_EXTRACTED RECORDS_
BEGIN
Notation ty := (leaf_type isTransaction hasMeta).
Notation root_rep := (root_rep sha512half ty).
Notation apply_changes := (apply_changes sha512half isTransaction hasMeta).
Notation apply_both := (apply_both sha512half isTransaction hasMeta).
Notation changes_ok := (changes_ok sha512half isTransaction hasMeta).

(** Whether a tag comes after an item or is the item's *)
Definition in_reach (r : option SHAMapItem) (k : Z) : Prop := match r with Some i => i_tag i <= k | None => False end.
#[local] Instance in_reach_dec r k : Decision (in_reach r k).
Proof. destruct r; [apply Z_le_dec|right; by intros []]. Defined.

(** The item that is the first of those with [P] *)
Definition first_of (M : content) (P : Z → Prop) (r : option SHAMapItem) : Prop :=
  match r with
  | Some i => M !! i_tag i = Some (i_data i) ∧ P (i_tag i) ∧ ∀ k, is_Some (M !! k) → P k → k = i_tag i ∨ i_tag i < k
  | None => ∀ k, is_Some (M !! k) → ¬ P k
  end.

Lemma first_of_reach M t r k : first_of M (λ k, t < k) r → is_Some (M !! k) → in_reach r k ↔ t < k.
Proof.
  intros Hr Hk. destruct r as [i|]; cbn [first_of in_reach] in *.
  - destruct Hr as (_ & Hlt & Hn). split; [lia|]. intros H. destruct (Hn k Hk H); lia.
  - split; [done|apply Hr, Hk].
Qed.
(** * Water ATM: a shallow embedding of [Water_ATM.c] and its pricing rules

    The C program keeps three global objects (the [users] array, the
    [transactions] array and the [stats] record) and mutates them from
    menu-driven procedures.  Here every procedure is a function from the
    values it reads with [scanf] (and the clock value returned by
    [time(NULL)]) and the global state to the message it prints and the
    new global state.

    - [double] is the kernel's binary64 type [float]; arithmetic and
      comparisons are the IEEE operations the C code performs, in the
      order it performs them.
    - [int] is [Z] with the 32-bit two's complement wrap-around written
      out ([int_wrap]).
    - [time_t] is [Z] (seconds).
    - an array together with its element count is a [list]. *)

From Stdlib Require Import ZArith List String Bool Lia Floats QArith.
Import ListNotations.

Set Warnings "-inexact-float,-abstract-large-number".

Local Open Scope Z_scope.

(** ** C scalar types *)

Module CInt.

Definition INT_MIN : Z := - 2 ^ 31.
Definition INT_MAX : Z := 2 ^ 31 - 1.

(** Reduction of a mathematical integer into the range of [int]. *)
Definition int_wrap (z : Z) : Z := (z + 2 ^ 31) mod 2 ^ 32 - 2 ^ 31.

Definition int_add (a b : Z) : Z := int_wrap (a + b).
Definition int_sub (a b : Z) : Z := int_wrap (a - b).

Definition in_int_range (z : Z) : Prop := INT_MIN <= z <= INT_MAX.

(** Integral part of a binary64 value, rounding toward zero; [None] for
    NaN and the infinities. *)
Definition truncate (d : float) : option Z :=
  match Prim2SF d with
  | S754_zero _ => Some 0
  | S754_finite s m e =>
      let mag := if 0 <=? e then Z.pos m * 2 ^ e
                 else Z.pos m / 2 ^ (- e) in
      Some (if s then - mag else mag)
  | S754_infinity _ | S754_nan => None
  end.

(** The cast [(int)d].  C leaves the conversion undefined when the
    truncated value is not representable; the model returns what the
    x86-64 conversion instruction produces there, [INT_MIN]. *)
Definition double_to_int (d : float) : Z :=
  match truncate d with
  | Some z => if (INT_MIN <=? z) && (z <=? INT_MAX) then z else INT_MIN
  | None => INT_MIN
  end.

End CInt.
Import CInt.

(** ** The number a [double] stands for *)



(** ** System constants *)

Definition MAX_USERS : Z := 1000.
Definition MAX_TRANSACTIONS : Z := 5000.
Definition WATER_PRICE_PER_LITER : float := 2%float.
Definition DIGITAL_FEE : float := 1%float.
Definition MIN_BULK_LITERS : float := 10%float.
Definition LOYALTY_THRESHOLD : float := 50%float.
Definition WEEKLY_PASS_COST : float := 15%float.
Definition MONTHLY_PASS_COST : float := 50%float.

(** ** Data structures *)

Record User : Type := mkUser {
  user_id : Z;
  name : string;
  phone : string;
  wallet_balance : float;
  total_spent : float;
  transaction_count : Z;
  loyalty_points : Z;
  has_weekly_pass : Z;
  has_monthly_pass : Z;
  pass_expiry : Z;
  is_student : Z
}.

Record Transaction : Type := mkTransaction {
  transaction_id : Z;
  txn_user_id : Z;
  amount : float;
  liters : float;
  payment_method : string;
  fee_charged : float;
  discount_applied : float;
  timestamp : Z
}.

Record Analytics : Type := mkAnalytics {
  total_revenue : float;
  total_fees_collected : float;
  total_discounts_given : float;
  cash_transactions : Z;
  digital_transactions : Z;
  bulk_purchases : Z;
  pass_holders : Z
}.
END
_YOUR OBJECTIVE_
Nothing should appear in the answer except the lines from the one with "timestamp : Z" through the final line of the records, written exactly.

_TASK OUTPUT_
  timestamp : Z
}.

Record Analytics : Type := mkAnalytics {
  total_revenue : float;
  total_fees_collected : float;
  total_discounts_given : float;
  cash_transactions : Z;
  digital_transactions : Z;
  bulk_purchases : Z;
  pass_holders : Z
}.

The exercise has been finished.